Despite its promise, AI integration into clinical practice faces challenges, including data quality, model transparency, workflow compatibility, and regulatory oversight [94,95]. Addressing these barriers will be essential to ensure safe, equitable, and effective implementation. In summary, AI offers a powerful framework for enhancing diagnosis, risk stratification, and therapeutic precision in CKM syndrome. As technology evolves, its role in guiding individualized care across cardiovascular, kidney, and metabolic domains will continue to expand.

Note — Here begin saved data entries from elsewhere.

(** ** Operations *)

Lemma wp_mbuf i m s (Q : membuf_info -> kmem -> Prop) : mbufheap s !! i = Some m -> Q m s -> wp (mbuf (Z.of_nat i)) s Q.
Proof. intros Hm HQ. unfold mbuf. wp_pure. eapply wp_lift; [|exact HQ]. by rewrite arr_get_nat. Qed.

Lemma wp_upd_mbuf i f m s (Q : unit -> kmem -> Prop) :
  mbufheap s !! i = Some m -> Q tt (set_mbufheap (<[i := f m]> (mbufheap s)) s) -> wp (upd_mbuf (Z.of_nat i) f) s Q.
Proof.
  intros Hm HQ. pose proof (lookup_lt_Some _ _ _ Hm). unfold upd_mbuf. wp_pure. apply wp_bind. eapply wp_lift; [by rewrite arr_get_nat|].
  apply wp_bind. eapply wp_lift; [by apply arr_set_in; lia|]. rewrite Nat2Z.id. wp_pure. exact HQ.
Qed.

Lemma wp_store_word x v s (Q : unit -> kmem -> Prop) :
  aligned x = true -> Q tt (set_words (λ a, if bool_decide (a = x) then v else words s a) s) -> wp (store_word x v) s Q.
Proof. intros Ha HQ. unfold store_word. rewrite Ha. by apply wp_modify. Qed.
Lemma wp_load_word x s (Q : Z -> kmem -> Prop) : aligned x = true -> Q (words s x) s -> wp (load_word x) s Q.
Proof. intros Ha HQ. unfold load_word. rewrite Ha. by apply wp_gets. Qed.

Lemma rel_slot i p a s : rel a s -> apool_at i a = Some p ->
  (i < length (ap_list a))%nat ∧ exists m, mbufheap s !! i = Some m ∧ pool_rel (words s) p m.
Proof.
  intros [Hs _ _] Hp%apool_at_Some. split; [by eapply lookup_lt_Some|].
  destruct (Forall2_lookup_l _ _ _ _ _ Hs Hp) as (m & Hm & Hr). by exists m.
Qed.

Lemma rel_length a s : rel a s -> length (mbufheap s) = length (ap_list a).
Proof. intros [Hs _ _]. by rewrite (Forall2_length Hs). Qed.

Lemma get_mbufblk_spec i p a s :
  rel a s -> apool_at i a = Some p ->
  wp (get_mbufblk (Z.of_nat i)) s (λ r s',
    match ap_free p with
    | [] => r = NULL ∧ s' = s
    | k :: ks => r = addr p k ∧ r ≠ NULL ∧ rel (put_pool i (Some (set_free ks p)) a) s'
    end).
Proof.
  intros Hr Hp. destruct (rel_slot _ _ _ _ Hr Hp) as (Hi & m & Hm & Hpr). pose proof (rel_length _ _ Hr) as Hl.
  destruct (Hpr) as [Hok (F1 & F2 & F3 & F4 & F5) Hn Hc]. unfold get_mbufblk. apply wp_bind. eapply wp_mbuf; [exact Hm|].
  rewrite Hn. destruct (ap_free p) as [|k ks] eqn:Ef.
  { rewrite bool_decide_eq_true_2 by done. by apply wp_ret. }
  rewrite bool_decide_eq_false_2 by (simpl; lia). destruct Hc as [Hf Hc]. rewrite Hf in *.
  apply wp_bind, wp_load_word; [by apply block_aligned|]. apply wp_bind. eapply wp_upd_mbuf; [exact Hm|].
  apply wp_bind. eapply wp_upd_mbuf; [by apply list_lookup_insert_eq; lia|]. apply wp_ret.
  destruct (po_free _ Hok) as [Hnd Hall]. rewrite Ef in Hnd, Hall. apply list.NoDup_cons in Hnd as [_ Hnd]. apply list.Forall_cons in Hall as [Hk Hall].
  pose proof (block_bounds p k Hok Hk) as Hbb. pose proof (po_base _ Hok). split; [done|]. split; [unfold NULL; lia|].
  cbn [mbufheap set_mbufheap words kerrno]. rewrite list_insert_insert_eq. unfold put_pool, set_mbufheap. cbn [words kerrno].
  rewrite (re_errno _ _ Hr). apply rel_put; [done|done| |done|].
  - constructor; cbn [set_freep set_nfree active memptr limit nblks blksiz nfree freep set_free ap_free]; try done.
    + by destruct Hok.
    + rewrite Hn. simpl. lia.
    + by apply chain_set_free.
  - intros j q q' Hne Hq [= <-]. exact (re_apart _ _ Hr j i q p Hne Hq Hp).
Qed.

| Drugs | Phase 3 Trials | Principal Investigator | Indication | MOA | Outcome | Adverse Effects |
|---|---|---|---|---|---|---|
| Olezarsen | NCT05681351 | Ionis Pharmaceuticals, Inc. [] [96] | Severe hypertriglyceridemia | Gal- NAc3 conjugated ASO targeting ApoC-III | Recruiting | Abdominal pain, and diarrhea. |
| Pelacarsen | NCT05305664 | Novartis Pharmaceuticals [] [97] | Acute coronary syndrome (ACS), Hyperlipoproteinemia | ASO targeting Lp(a) | Pending results | Mild injection site reactions. |
| Plozasiran | NCT06347016 | Arrowhead Pharmaceuticals [] [98] | Mixed dyslipidemia, Hypertriglyceridemia, Familial chylomicronemia syndrome (FCS) | siRNA targeting apoC-III mRNA | Currently recruiting | Worsening glycemic control, diarrhea, and urinary tract infection. |
| Inclisiran | NCT05399992 | Novartis Pharmaceuticals [] [99] | Elevated low density lipoprotein (LDL),Atherosclerotic cardiovascular disease (ASCVD) | siRNA targeting PCSK9 | Recruitment complete | Injection site reactions. |
| Lepodisiran | NCT06292013 | Ferdinand et al. [] [100] | Cardiovascular disorders (CVD), Metabolic disorders | siRNA targeting ApoA | Currently recruiting | Injection site reactions, hypersensitivity reactions, and hepatobiliary adverse events. |
| Olpasiran | NCT05581303 | UCSD Health [] [101] | Coronary artery disease (CAD), elevated Lp(a) | siRNA targeting Lp(a) | Pre-recruitment stage | Injection-site reactions. |
| Ziltivekimab | NCT05021835 | Ridker et al. [] [102] | CVD, Chronic kidney disease (CKD) | IL-6 Blocker | Currently recruiting | Injection-site reactions. |
| Obicetrapib | NCT05142722 | Ditmarsch et al. [] [103] | Heterozygous FHS, CAD | CETP Inhibitors | Completed, pending publication of results | Nausea, urinary tract infection, and headache. |
4. Conclusions
CKM syndrome represents a complex and increasingly prevalent intersection of chronic disease, demanding a unified and multidisciplinary approach to care. Understanding CKM syndrome's pathophysiology, risk factors, and evolving therapeutic landscape is essential for improving outcomes and reducing global disease burden. Current therapies, including SGLT2 inhibitors, GLP-1 receptor agonists, and finerenone have reshaped clinical strategies by offering integrated cardiorenal and metabolic protection. Emerging therapies targeting Lp(a), hepatic metabolism, and inflammatory pathways, alongside RNA-based technologies and AI, signal a new era of precision medicine in CKM management. Future research should focus on refining treatment strategies, optimizing multi-organ protection, and leveraging technological advancements to enhance patient care and clinical decision-making in CKM-related diseases.